Gemma 4 just made your GitHub Copilot subscription optional

TL;DR

Google DeepMind shipped Gemma 4 on April 2, 2026 under Apache 2.0 — four sizes from 2.3B (E2B, runs in <1.5GB RAM) to 31B dense. Pair it with Ollama + Continue in VS Code and you get chat, inline edit, and tab-autocomplete that rivals GitHub Copilot. Your code never leaves the machine, it works offline, and it costs $0 forever.
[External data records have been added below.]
Lemma puts_syncDeployment kueue dep ann :
  puts (syncDeployment kueue owner dep ann) [Named KDeployment OperandName].
Proof.
  unfold syncDeployment. apply puts_first; [auto with puts|]. intros [[? ?] ?].
  unfold updateKueueStatus, now. solve_puts.
Qed.
#[local] Hint Resolve puts_syncNamespaced puts_syncClusterWide puts_syncWebhooks puts_syncDeployment
  : puts.

Lemma puts_syncOperand kueue tls dep ann :
  puts (syncOperand kueue tls owner dep ann) (inventory (ks_Config (ku_Spec kueue)) tls).
Proof. unfold syncOperand, inventory. cbn [app]. puts_all. Qed.
End sync.

#[export] Hint Resolve puts_manageIssuer puts_manageCertificates puts_syncConfigMap puts_syncNamespaced
  puts_syncClusterWide puts_syncWebhooks puts_syncServiceMonitor puts_syncDeployment puts_syncOperand
  : puts.

(** What a step that succeeded has put in place. *)
Lemma puts_runs `{Env} {A} cfg (m : M TCR A) L s tr s' a :
  puts cfg m L → same_config cfg s → runs (m s) tr (Some (s', Ok a)) → Forall (present_item tr) L.
Proof.
  intros Hm Hs Hr. destruct (wp_runs _ _ _ _ _ _ Hr (Hm s [] Hs)) as [_ HQ].
  destruct (HQ _ eq_refl) as [_ HL]. by eapply HL.
Qed.

(** C5: A reconciliation of the operand that succeeds is complete: every
    object of the inventory is there. The generated configuration is stored;
    every manifest that applies to this cluster was read and its object was
    accepted by the API server or found in the cluster; so is every CRD that
    is not alpha, every network policy and every cluster role that does not
    aggregate others; with the ServiceMonitor CRD also the metrics objects;
    and the deployment. No step is skipped by an error of an earlier one. *)
Theorem syncOperand_complete `{Env} (kueue : Kueue) tls owner dep ann (c c' : TCR) tr :
  runs (syncOperand kueue tls owner dep ann c) tr (Some (c', Ok tt)) →
  Forall (present_item tr) (inventory c (ks_Config (ku_Spec kueue)) tls).
Proof. eapply (puts_runs c); [apply (puts_syncOperand c)|done]. Qed.

(** ** Concrete instances *)

#[local] Existing Instance example_env.
Lemma runs_bind {S A B} (m : M S A) (f : A → M S B) s tr o :
  runs ((m ≫= f) s) tr o →
  (∃ tr1 s1 a tr2, tr = tr1 ++ tr2 ∧ runs (m s) tr1 (Some (s1, Ok a)) ∧ runs (f a s1) tr2 o) ∨
  (∃ o1, runs (m s) tr o1 ∧ match o1 with
     | None => o = None
     | Some (s1, Ok _) => o = None
     | Some (s1, Err e) => o = Some (s1, Err e) ∨ o = None
     | Some (s1, Panic p) => o = Some (s1, Panic p) ∨ o = None
     end).
Proof.
  unfold mbind, M_bind. generalize (m s) as p. intros p. revert tr.
  induction p as [[s1 r]|c k IH]; intros tr Hr.
  - destruct r as [a|e|p]; cbn [pbind fst snd] in Hr.
    + left. exists [], s1, a, tr. split_and!; [done|constructor|done].
    + apply runs_inv in Hr as [-> Ho]. right. exists (Some (s1, Err e)). split; [constructor|naive_solver].
    + apply runs_inv in Hr as [-> Ho]. right. exists (Some (s1, Panic p)). split; [constructor|naive_solver].
  - apply runs_inv in Hr as [[-> ->]|(r & tr' & -> & Hr)].
    + right. exists None. split; [constructor|done].
    + destruct (IH r _ Hr) as [(tr1 & s1 & a & tr2 & -> & H1 & H2)|(o1 & H1 & Ho)].
      * left. exists (Ev c r :: tr1), s1, a, tr2. split_and!; [done|by constructor|done].
      * right. exists o1. split; [by constructor|done].
Qed.

(** A phase whose step did not complete: nothing more happened. *)
Lemma refines_stuck ph tr (o : option (TCR * res unit)) :
  trace_allowed (allowed_in ph) [] tr → accounts o tr ph →
  ∃ h t ph', tr = h ++ t ∧ execution ph h ph' ∧ trace_allowed (allowed_in ph') [] t ∧ accounts o t ph'.
Proof. intros Ht Ho. exists [], tr, ph. split_and!; [done|constructor|done..]. Qed.

(** The rule for a phase: [m] keeps within its calls, and its success is a
    step to a phase that the rest refines. *)
Lemma refines_bind {A} ph (m : M TCR A) (f : A → M TCR unit) s :
  (∀ v, ph ≠ Finished v) →
  wpM (allowed_in ph) m s [] (λ t s' r, ∀ a, r = Ok a → ∃ ph', step ph t ph' ∧ refines ph' (f a s')) →
  refines ph ((m ≫= f) s).
Proof.
  intros Hph Hm tr o Hr. apply runs_bind in Hr as [(tr1 & s1 & a & tr2 & -> & H1 & H2)|(o1 & H1 & Ho)].
  - destruct (wp_runs _ _ _ _ _ _ H1 Hm) as [Ht HQ].
    destruct (HQ _ eq_refl a eq_refl) as (ph' & Hs & Hf). destruct (Hf _ _ H2) as (h & t & ph2 & -> & He & Ht2 & Ho).
    exists (tr1 ++ h), t, ph2. rewrite app_assoc. split_and!; [done|by eapply execution_cons|done..].
  - destruct (wp_runs _ _ _ _ _ _ H1 Hm) as [Ht _]. apply refines_stuck; [done|].
    destruct o1 as [[s1 [a|e|p]]|]; naive_solver.
Qed.

(** The last step of a path. *)
Lemma refines_last ph (m : M TCR unit) s :
  (∀ v, ph ≠ Finished v) →
  wpM (allowed_in ph) m s [] (λ t _ r, ∀ a, r = Ok a → ∃ v, step ph t (Finished v)) →
  refines ph (m s).
Proof.
  intros Hph Hm tr o Hr. destruct (wp_runs _ _ _ _ _ _ Hr Hm) as [Ht HQ].
  destruct o as [[s1 [a|e|p]]|]; [|by apply refines_stuck..].
  destruct (HQ _ eq_refl a eq_refl) as (v & Hs). exists tr, [], (Finished v).
  rewrite app_nil_r. split_and!; [done| |done|by split; eauto].
  rewrite <-(app_nil_r tr). eapply execution_cons; [done..|constructor].
Qed.

Lemma refines_finished v s : refines (Finished v) (mret (M := M TCR) tt s).
Proof.
  intros tr o Hr. apply runs_inv in Hr as [-> [->| ->]]; (apply refines_stuck; [done|]); cbn; eauto.
Qed.

(** A step whose calls lie in one set, and that keeps the settings. *)
Lemma refines_bind_in {A} ph (C : call → Prop) (m : M TCR A) (f : A → M TCR unit) s
    (P : trace → A → Prop) :
  (∀ v, ph ≠ Finished v) → (∀ h c, C c → allowed_in ph h c) →
  inM (same_config cfg) C m → same_config cfg s →
  wpM (λ _ _, True) m s [] (λ t _ r, ∀ a, r = Ok a → P t a) →
  (∀ t s' a, same_config cfg s' → P t a → ∃ ph', step ph t ph' ∧ refines ph' (f a s')) →
  refines ph ((m ≫= f) s).
Proof.
  intros Hph HC Hm Hs HP Hk. apply refines_bind; [done|].
  eapply wpM_mono; [|apply (wpM_and _ (λ _ _, True)); [apply (wpM_inM _ (same_config cfg) C _ _ _
    (λ _ s' _, same_config cfg s')); [done..| |done]|exact HP]].
  - intros t s' r [Hs' Ha] a Hr. eapply Hk; [done|]. by apply Ha.
  - intros h c Hc _. by apply HC.
Qed.

(** ** The phases of [sync] *)

Section path.
Context (k k2 : Kueue).
Let owner := kueueOwnerReference k.

Lemma refines_stage {A} C tls items todo (m : M TCR A) (f : A → M TCR unit) s :
  (∀ h c, C c → allowed_in (Applying k k2 tls (items :: todo)) h c) →
  inM (same_config cfg) C m → puts cfg m items → same_config cfg s →
  (∀ a s', same_config cfg s' → refines (Applying k k2 tls todo) (f a s')) →
  refines (Applying k k2 tls (items :: todo)) ((m ≫= f) s).
Proof.
  intros HC Hm Hp Hs Hf. eapply (refines_bind_in _ C _ _ _
    (λ t _, Forall (present_item t) items)); [done|exact HC|exact Hm|done| |].
  - eapply wpM_mono; [|by apply Hp]. by intros h s' r [_ Hr].
  - intros t s' a Hs' Hi. exists (Applying k k2 tls todo). split; [by constructor|by apply Hf].
Qed.

(** The status is sent, and accepted when the update succeeds. *)
Lemma updateKueueStatus_wp kq conditions n (s : TCR) h :
  wpM (λ _, is_status_call) (updateKueueStatus kq conditions n) s h
    (λ h' s' r, s' = s ∧ (∃ t, h' = h ++ t) ∧ ∀ u, r = Ok u → status_reported h').
Proof.
  unfold updateKueueStatus, now. apply wpM_bind, wpM_call; [done|]. intros t.
  apply (wpM_call_err _ (CKueueApplyStatus _ _ _) (λ r, r)); [done|].
  intros [e|]; (split; [done|]); (split; [eexists; by rewrite <-app_assoc|]); [by intros ? [=]|].
  intros u _. eexists _, _, _. apply elem_of_last.
Qed.

Lemma refines_report tls kq conditions n s :
  refines (Applying k k2 tls []) (updateKueueStatus kq conditions n s).
Proof.
  apply refines_last; [done|]. eapply wpM_mono; [|apply updateKueueStatus_wp].
  intros h s' r (_ & _ & Hr) u Hu. exists Reported. constructor. by eapply Hr.
Qed.

Lemma in_syncWebhooks late kq ann :
  inM (same_config cfg) (is_manage_call cfg owner late) (syncWebhooks kq owner ann).
Proof. unfold syncWebhooks. solve_in. Qed.
#[local] Hint Resolve in_syncWebhooks : calls.

Lemma refines_operand tls dep ann s :
  same_config cfg s →
  refines (Applying k k2 tls (operand_stages (kueue_config k2) tls)) (syncOperand k2 tls owner dep ann s).
Proof.
  intros Hs. unfold syncOperand, operand_stages.
  do 5 (apply (refines_stage (is_manage_call cfg owner false));
    [by intros h c Hc|auto with calls|auto with puts|done|clear s Hs; intros ? s Hs]).
  unfold syncDeployment. apply (refines_stage (is_deployment_call cfg owner true));
    [by intros h c Hc|by apply in_manageDeployment_only|apply puts_manageDeployment|done|intros [[d u] kq] s' _].
  apply refines_report.
Qed.

(** The TLS profile: its options, or a report that it is not supported. *)
Lemma resolveTLS_phase kq s :
  same_config cfg s →
  wpM (allowed_in (Profiling k k2)) (resolveTLS kq) s [] (λ t s' r,
    same_config cfg s' ∧ ∀ x, r = Ok x → match x with
      | Some tls => tls_resolved tls t
      | None => tls_rejected t ∧ status_reported t
      end).
Proof.
  intros Hs. pose proof Hs as (_ & _ & Ho & _). unfold resolveTLS, tls_resolved, tls_rejected.
  apply wpM_bind, wpM_get. rewrite Ho. destruct (isOpenShift cfg) eqn:Hos; cbn [negb].
  2:{ split; [done|]. by intros x [= <-]. }
  unfold FetchAPIServerTLSProfile. apply wpM_bind, wpM_bind, wpM_call; [done|].
  intros [e|profile]; [split; [done|by intros ? [=]]|]. apply wpM_ret, wpM_bind, wpM_try, wpM_of_res.
  set (h0 := [] ++ [Ev (CAPIServerGet "cluster") (inr profile)]).
  assert (Ev (CAPIServerGet "cluster") (inr profile) ∈ h0) as Hin by apply elem_of_last.
  destruct (TLSOptionsFromProfile profile) as [[[opts uc] ug]|e|p] eqn:Et; [| |split; [done|by intros ? [=]]].
  - assert (∀ n w h (Q : trace → TCR → res unit → Prop), Q h s (Ok tt) →
      (∀ e, Q (h ++ [e]) s (Ok tt)) → wpM (allowed_in (Profiling k k2))
        (if 0 <? n then Warningf w.1 w.2 else mret tt) s h Q) as Hwarn.
    { intros n w h Q H1 H2. destruct (0 <? n); [|done]. apply wpM_call; [done|]. intros []. apply H2. }
    assert (∀ t, same_config cfg s ∧ ∀ x, Ok (Some (Some opts)) = Ok x → match x with
      | Some tls => ∃ profile opts unmapped, Ev (CAPIServerGet "cluster") (inr profile) ∈ h0 ++ t ∧
          TLSOptionsFromProfile profile = Ok (opts, unmapped.1, unmapped.2) ∧ tls = Some opts
      | None => (true = true ∧ ∃ profile e, Ev (CAPIServerGet "cluster") (inr profile) ∈ h0 ++ t ∧
          TLSOptionsFromProfile profile = Err e) ∧ status_reported (h0 ++ t) end) as Hdone.
    { intros t. split; [done|]. intros x [= <-]. exists profile, opts, (uc, ug).
      split; [by apply elem_of_earlier|done]. }
    apply wpM_bind, (Hwarn _ (_, _)); [|intros w1]; apply wpM_bind, (Hwarn _ (_, _)); try intros w2;
      apply wpM_ret; rewrite <-?app_assoc; apply Hdone.
  - unfold Eventf. apply wpM_bind, wpM_call; [done|]. intros []. apply wpM_bind.
    eapply wpM_mono; [|apply (wpM_weaken (λ _, is_status_call)); [apply updateKueueStatus_wp|]].
    + intros h' s' [u|e'|p] (-> & (t & ->) & Hr); (split; [done|]); [|by intros ? [=]..].
      intros x [= <-]. split; [|by eapply Hr]. split; [done|]. exists profile, e.
      split; [by do 2 apply elem_of_earlier|done].
    + intros t c Hc. by destruct c.
Qed.
Section applying.
Context `{Env} (cl : cluster) (cfg : TCR) (Hcl : well_stored cl).
Notation answered := (answered cl).
Notation awp := (awp (quiet cl) (answers cl)).
Notation steady := (steady cl cfg).
Notation cached c := (tcr_set_resourceCache c cfg).

Definition keyOf {k} (o : obj k) : list cachedVersionKey := option_list (cacheKey o).

Lemma stored_version k ns n (e : obj k) :
  cl_objects cl k ns n = Some e → resourceVersion e = Some (om_ResourceVersion (ko_meta e)).
Proof using Hcl. intros He. unfold resourceVersion. rewrite bool_decide_false; [done|]. by eapply ws_version. Qed.

(** An update of the cache makes the next apply of the object safe to skip,
    and touches no other key. *)
Lemma update_skips {k} (o e : obj k) key c :
  cacheKey o = Some key → object_of cl o = Some e →
  SafeToSkipApply o e (UpdateCachedResourceMetadata o e c) = true ∧
  ∀ key', key' ≠ key → UpdateCachedResourceMetadata o e c !! key' = c !! key'.
Proof using Hcl.
  intros Hk He. unfold SafeToSkipApply, UpdateCachedResourceMetadata.
  rewrite Hk, (stored_version _ _ _ _ He). split.
  - apply bool_decide_eq_true_2, lookup_insert_eq.
  - intros key' Hne. by apply lookup_insert_ne.
Qed.

(** *** library-go's applies *)

Lemma steady_applyImproved k (o : obj k) :
  is_Some (cacheKey o) → steady (keyOf o) (same on_object) (applyImproved k o) (applyImproved k o).
Proof using Hcl.
  intros [key Hk] _ c tr s' r Hr Ha _. unfold keyOf. rewrite Hk. cbn [option_list option_rect].
  apply runs_vis_inv in Hr as (a & tr' & -> & Hr). apply Forall_cons in Ha as [(e & b & He & Ha) _].
  cbn in Ha. subst a. apply runs_ret_inv in Hr as [-> [= -> ->]]. cbn.
  destruct (update_skips o e key c Hk He) as [Hs Hother].
  set (c' := if SafeToSkipApply o e c then c else UpdateCachedResourceMetadata o e c).
  assert (SafeToSkipApply o e c' = true) as Hs' by (subst c'; by destruct (SafeToSkipApply o e c) eqn:E).
  exists c'. split; [done|]. split.
  { intros key' Hn. rewrite list_elem_of_singleton in Hn. subst c'. destruct (SafeToSkipApply o e c); [done|by apply Hother]. }
  intros c2 Hc2.
  assert (SafeToSkipApply o e c2 = true) as Hs2.
  { rewrite <-Hs'. eapply SafeToSkipApply_lookup; [done|]. apply Hc2. by constructor. }
  split; [by exists e|]. intros a (e2 & b2 & He2 & ->). assert (e2 = e) as -> by congruence.
  cbn. rewrite Hs2. by split.
Qed.

(** What an apply does in the settled cluster. *)
Definition settles {k} (apply : obj k → M TCR (obj k * bool)) (o : obj k) : Prop :=
  ∀ c tr s' r, runs (apply o (cached c)) tr (Some (s', r)) → answered tr → (∀ p, r ≠ Panic p) →
    s' = cached c ∧ ∃ e b, object_of cl o = Some e ∧ r = Ok (e, b).

Lemma settles_resourceapply k n (o : obj k) : settles (resourceapply_Apply k n) o.
Proof.
  intros c tr s' r Hr Ha _. apply runs_vis_inv in Hr as (a & tr' & -> & Hr).
  apply Forall_cons in Ha as [(e & b & He & ->) _]. apply runs_ret_inv in Hr as [_ [= -> ->]].
  split; [done|]. by exists e, b.
Qed.

Lemma EnsureObjectMeta_name b e r b' m :
  EnsureObjectMeta b e r = (b', m) →
  om_Name m = (if om_Name r =s "" then om_Name e else om_Name r) ∧
  om_Namespace m = (if om_Namespace r =s "" then om_Namespace e else om_Namespace r).
Proof.
  unfold EnsureObjectMeta.
  destruct (SetStringIfSet b _ _) as [b1 ns] eqn:E1. destruct (SetStringIfSet b1 _ _) as [b2 nm] eqn:E2.
  destruct (MergeMap b2 _ _) as [b3 l]. destruct (MergeMap b3 _ _) as [b4 a].
  destruct (MergeOwnerRefs _ _ _) as [b5 os]. intros [= <- <-]. cbn.
  unfold SetStringIfSet in E1, E2. repeat case_bool_decide; by simplify_eq.
Qed.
Copilot Pro is $10/mo, Pro+ is $39/mo — and new signups are paused from April 20, 2026. The timing writes itself.

Gemma 4 31B hits 1452 on Arena AI, topping open-model leaderboards

What's new

Gemma 4 is not a marginal upgrade. On coding benchmarks the 31B model jumps from Gemma 3 27B's 29.1% on LiveCodeBench v6 to 80.0%. Codeforces ELO goes from 110 to 2150 — roughly grandmaster territory. Four sizes ship on day one:

E2B — 2.3B effective params, runs in <1.5GB via LiteRT with 2/4-bit weights. Phones, Raspberry Pi 5, old laptops.
E4B — 4.5B effective. Still edge-class, better quality.
26B A4B — Mixture-of-Experts, 3.8B active. Fast inference on consumer GPUs.
31B Dense — max quality. Fits on one 80GB H100 in bfloat16.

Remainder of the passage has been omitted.